▶ Activity: Could you set down exactly the lines in the records below between the line holding "intros [rk Hrk]." and the line holding "(** X7: the", inclusive?

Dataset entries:
<<<<

(** The row stored for an id is the last row that carries it. *)
Lemma build_idMap_defining rows i r k :
  rows !! i = Some r → ActivityID r = Some k →
  (∀ j r2, rows !! j = Some r2 → ActivityID r2 = Some k → (j ≤ i)%nat) →
  tbl (build_idMap rows) !! k = Some (new_task i r k).
Proof.
  intros Hi Hk Hlast.
  destruct (build_idMap_covers rows r k) as [t Ht]; [by eapply list_elem_of_lookup_2|done|].
  pose proof Ht as (i' & r' & Hi' & Hk' & ->)%build_idMap_lookup.
  pose proof (build_idMap_last rows k i' r' Ht i r Hi Hk).
  pose proof (Hlast i' r' Hi' Hk').
  assert (i' = i) as -> by lia. by simplify_eq.
Qed.

Lemma limit_fold_fst (ESf EFf : Z → Z) l lim :
  (fold_left (limit_step_view ESf EFf) l lim).1 = fold_left (free_step_view ESf EFf) l lim.1.
Proof.
  revert lim. induction l as [|e l IH]; intros lim; simpl; [done|].
  rewrite IH. f_equal. unfold limit_step_view, free_step_view. by destruct (eType e).
Qed.

Lemma late_view_ls_le p ef d lim m :
  lim.1 = Some m → (late_view p ef d lim).2 ≤ m - d * DAY_MS.
Proof. unfold late_view. intros ->. destruct lim.2; simpl; lia. Qed.

Section RowFacts.

Context (now : Z) (rows : list Row) (rels : list Rel) (impact : option Impact).

Let ds := defaultStart now (build_idMap rows).
Let E := edges_of now rows rels impact.
Let early := early_table now rows rels impact.
Let pf := projectFinish now rows rels impact.



End RowFacts.



(** X2: the free float returned for an activity is never negative and never
    smaller than its total float: both floats are measured against the same
    limit, the early dates of the successors. *)
Theorem simulateScenario_free_float
    (now : Z) (rows : list Row) (rels : list Rel) (impact : option Impact)
    (i : nat) (r : Row) (k : Z)
    (Hi : rows !! i = Some r) (Hk : ActivityID r = Some k) :
  ∃ r' tf ff,
    simulateScenario now rows rels impact !! i = Some r' ∧
    TotalFloat_d r' = Some tf ∧ FreeFloat_d r' = Some ff ∧ 0 ≤ ff ∧ tf ≤ ff.
Proof.
  pose proof (row_key rows i r k Hi Hk) as Hkey.
  pose proof Hkey as [t0 Ht0]%(prepared_dom now rows impact).
  rewrite (simulateScenario_solved_row now rows rels impact i r k t0 Hi Hk Ht0).
  eexists _, _, _. split; [done|]. simpl. split; [done|]. split; [done|].
  destruct (early_view now rows rels impact k t0 Ht0) as (_ & HEF & _).
  unfold free_float_view.
  pose proof (limit_fold_fst (ES_of (early_table now rows rels impact))
                (EF_of (early_table now rows rels impact))
                (outgoing (edges_of now rows rels impact) k) (None, None)) as Hfst.
  simpl in Hfst. rewrite <- Hfst.
  destruct (fold_left _ _ _).1 as [mc|] eqn:Hmc; [|lia].
  split; [lia|]. etrans; [|apply Z.le_max_r]. apply round_div_mono.
  pose proof (late_view_ls_le (projectFinish now rows rels impact)
                (EF_of (early_table now rows rels impact) k) (duration t0) _ mc Hmc).
  rewrite HEF in *. lia.
Qed.

Lemma simulateScenario_free_float_witness :
  ∃ r' tf ff,
    simulateScenario 0 ff_rows ff_rels None !! 0%nat = Some r' ∧
    TotalFloat_d r' = Some tf ∧ FreeFloat_d r' = Some ff ∧ 0 ≤ ff ∧ tf ≤ ff.
Proof.
  apply (simulateScenario_free_float 0 ff_rows ff_rels None 0
           (activity 1 (Some 0) 10) 1); reflexivity.
Defined.

(** X3: an activity is never scheduled before its baseline: the early start
    returned is on or after the [ES] of the row that defines the activity
    (the last row carrying its id). *)
Theorem simulateScenario_not_before_baseline
    (now : Z) (rows : list Row) (rels : list Rel) (impact : option Impact)
    (i : nat) (r : Row) (k b : Z)
    (Hi : rows !! i = Some r) (Hk : ActivityID r = Some k)
    (Hlast : ∀ j r2, rows !! j = Some r2 → ActivityID r2 = Some k → (j ≤ i)%nat)
    (Hb : ES r = Some b) :
  ∃ r' es,
    simulateScenario now rows rels impact !! i = Some r' ∧
    ES r' = Some es ∧ b ≤ es.
Proof.
  pose proof (build_idMap_defining rows i r k Hi Hk Hlast) as Hdef.
  pose proof (prepared_lookup now rows impact k) as Hprep. rewrite Hdef in Hprep.
  simpl in Hprep.
  rewrite (simulateScenario_solved_row now rows rels impact i r k _ Hi Hk Hprep).
  eexists _, _. split; [done|]. simpl. split; [done|].
  destruct (early_view now rows rels impact k _ Hprep) as (HES & _ & _).
  rewrite HES. unfold forward_ES. rewrite prepare_task_baseES. simpl.
  unfold parseDate. rewrite Hb. simpl. rewrite <- (Z.div_mul b DAY_MS) at 1 by done.
  apply Z.div_le_mono; [done|]. case_decide; [apply early_start_of_ge|done].
Qed.

Lemma simulateScenario_not_before_baseline_witness :
  ∃ r' es,
    simulateScenario 0 cycle_rows cycle_rels None !! 1%nat = Some r' ∧
    ES r' = Some es ∧ 4 ≤ es.
Proof.
  apply (simulateScenario_not_before_baseline 0 cycle_rows cycle_rels None 1
           (activity 2 (Some 4) 3) 2 4); [reflexivity|reflexivity| |reflexivity].
  intros [|[|[|j]]] r2 Hj Hr2; simpl in *; try lia; done.
Defined.





(** ** Precedence *)


Lemma index_of_lookup l i k : NoDup l → l !! i = Some k → index_of k l = i.
Proof.
  revert i. induction l as [|x l IH]; intros i Hnd Hi; [done|].
  apply NoDup_cons in Hnd as [Hx Hnd]. simpl. destruct i as [|i]; simpl in Hi.
  - simplify_eq. by rewrite decide_True.
  - rewrite decide_False; [f_equal; by apply IH|].
    intros ->. apply Hx. by eapply list_elem_of_lookup_2.
Qed.


Section Precedence.

Context (now : Z) (rows : list Row) (rels : list Rel) (impact : option Impact).

Let ds := defaultStart now (build_idMap rows).
Let E := edges_of now rows rels impact.
Let early := early_table now rows rels impact.
Let st := forward_pass now rows rels impact.
Let pf := projectFinish now rows rels impact.


(** The forward loop pops every activity when the relationships have no
    cycle. *)
Lemma acyclic_popped k :
  acyclic E → k ∈ keys (build_idMap rows) → k ∈ topo st.
Proof.
  intros [rk Hrk]. remember (rk k) as n eqn:Hn. revert k Hn.
  induction (lt_wf n) as [n _ IH]. intros k -> Hk.
  apply (topo_closed now rows rels impact k Hk). intros e [Hs He]%list_elem_of_filter.
  apply (IH (rk (ePred e))); [|done|].
  - rewrite <- Hs. by apply Hrk.
  - by apply (edges_known now rows rels impact e He).
Qed.

Lemma popped_acyclic :
  (∀ k, k ∈ keys (build_idMap rows) → k ∈ topo st) → acyclic E.
Proof.
  intros Hall. exists (λ k, index_of k (topo st)). intros e He.
  destruct (edges_known now rows rels impact e He) as [_ Hs].
  apply Hall, list_elem_of_lookup in Hs as [i Hi].
  destruct (topo_order now rows rels impact i (eSucc e) e Hi) as (j & Hj & Hp).
  { by apply list_elem_of_filter. }
  pose proof (topo_NoDup now rows rels impact) as Hnd.
  unfold st in *. cbv beta.
  by rewrite (index_of_lookup _ i (eSucc e) Hnd Hi), (index_of_lookup _ j (ePred e) Hnd Hp).
Qed.

End Precedence.



(** X7: the forward loop pops every activity exactly when the relationships
    between known activities have no cycle. *)
Theorem forward_pass_complete_iff_acyclic
    (now : Z) (rows : list Row) (rels : list Rel) (impact : option Impact) :
  (∀ k, k ∈ keys (build_idMap rows) → k ∈ topo (forward_pass now rows rels impact))
  ↔ acyclic (edges_of now rows rels impact).
Proof.
  split.
  - apply popped_acyclic.
  - intros Hac k. by apply acyclic_popped.
Qed.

>>>>

▶ Problem solution:
  intros [rk Hrk]. remember (rk k) as n eqn:Hn. revert k Hn.
  induction (lt_wf n) as [n _ IH]. intros k -> Hk.
  apply (topo_closed now rows rels impact k Hk). intros e [Hs He]%list_elem_of_filter.
  apply (IH (rk (ePred e))); [|done|].
  - rewrite <- Hs. by apply Hrk.
  - by apply (edges_known now rows rels impact e He).
Qed.

Lemma popped_acyclic :
  (∀ k, k ∈ keys (build_idMap rows) → k ∈ topo st) → acyclic E.
Proof.
  intros Hall. exists (λ k, index_of k (topo st)). intros e He.
  destruct (edges_known now rows rels impact e He) as [_ Hs].
  apply Hall, list_elem_of_lookup in Hs as [i Hi].
  destruct (topo_order now rows rels impact i (eSucc e) e Hi) as (j & Hj & Hp).
  { by apply list_elem_of_filter. }
  pose proof (topo_NoDup now rows rels impact) as Hnd.
  unfold st in *. cbv beta.
  by rewrite (index_of_lookup _ i (eSucc e) Hnd Hi), (index_of_lookup _ j (ePred e) Hnd Hp).
Qed.

End Precedence.



(** X7: the forward loop pops every activity exactly when the relationships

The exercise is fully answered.